Une incidente est ici utile. Dans le cas de l’industrie pharmaceutique, un des effets de la législation sur les brevets est de permettre à l’entreprise de conserver la propriété intellectuelle du produit de la recherche, non seulement bien sûr vis-à-vis de ses concurrents, mais aussi vis-à-vis de ses salariés, qui restent des salariés, si brillants soient-ils et quel que soit le succès de la molécule découverte. Ils ne peuvent revendiquer aucune part sur l’innovation, d’autant qu’il s’agit souvent d’une découverte collective et coopérative. D’où au total des rémunérations assez modestes.
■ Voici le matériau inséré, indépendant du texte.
(* ===== verification/ResetButton.v ===== *)
(** The reset button programs of wrapalixresetbutton: alixresetbtn.c, wrapresetbtn.c, RCC-VE.c,
    FW7541resetbtn.c and APUresetbtn.c.  Each looks at the button of one board at boot, and asks for the
    factory defaults with exit code 99 when the button is held for two seconds.  A program is a tree of
    calls ([io]); the board and the device are a function from the calls made so far to the next answer. *)
From Stdlib Require Import ZArith Lia Ascii String.
From stdpp Require Import base list strings numbers.
From S2P Require Import Prelude.
Open Scope string_scope.
Open Scope list_scope.
Open Scope Z_scope.

(** ** Programs that talk to the hardware *)

Inductive call : Type :=
  | Open (path : string)
  | Close
  | Usleep (us : Z)
  | Inb (port : Z)
  | Inl (port : Z)
  | Outb (port v : Z)
  | Outl (port v : Z)
  | Read1                  (* [read(iofd, &ch, 1)]: the byte, or -1 when none was read *)
  | Write (s : string).

#[export] Instance call_eq_dec : EqDecision call.
Proof. solve_decision. Defined.

Inductive io (A : Type) : Type :=
  | Ret (a : A)
  | Do (c : call) (k : Z -> io A).
Arguments Ret {A} a.
Arguments Do {A} c k.

#[export] Instance io_ret : MRet io := fun A => Ret.
#[export] Instance io_bind : MBind io := fun A B f =>
  fix bind (p : io A) : io B :=
    match p with Ret a => f a | Do c k => Do c (fun v => bind (k v)) end.

Definition do (c : call) : io Z := Do c Ret.

(** The calls made, each with its answer. *)
Notation history := (list (call * Z)) (only parsing).

Fixpoint perform {A} (env : history -> call -> Z) (p : io A) (h : history) : A * history :=
  match p with
  | Ret a => (a, h)
  | Do c k => let v := env h c in perform env (k v) (h ++ [(c, v)])
  end.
C’est exactement l’inverse dans l’industrie financière aujourd’hui majoritairement structurée en grandes banques d’investissement. Il n’y a pas ici de brevets et de propriété intellectuelle sur les innovations financières. Du coup, la banque n’arrive pas à capter entièrement à son profit le produit de l’innovation. C’est un des facteurs qui explique les très hautes rémunérations de la finance, considérablement plus élevées que dans l’industrie pharmaceutique2.

1. Le financement privé, il ne faut jamais l’oublier, n’empêche pas que la recherche médicale reste très majoritairement financée sur fonds publics. Y compris dans un pays comme les États-Unis. En 1995, sur les 25 Md$ consacrés à la recherche biomédicale, l’industrie privée en fournissait 10 Md$ quand 11,5 Md$ venait du gouvernement fédéral et 3,5 Md$ de fondations publiques ou privées.
2. Voir Meunier, François, 2010, « Pourquoi de tels salaires dans la banque », in Rapport Moral sur l’argent dans le monde, 2010, ouvrage collectif, Association d’économie financière.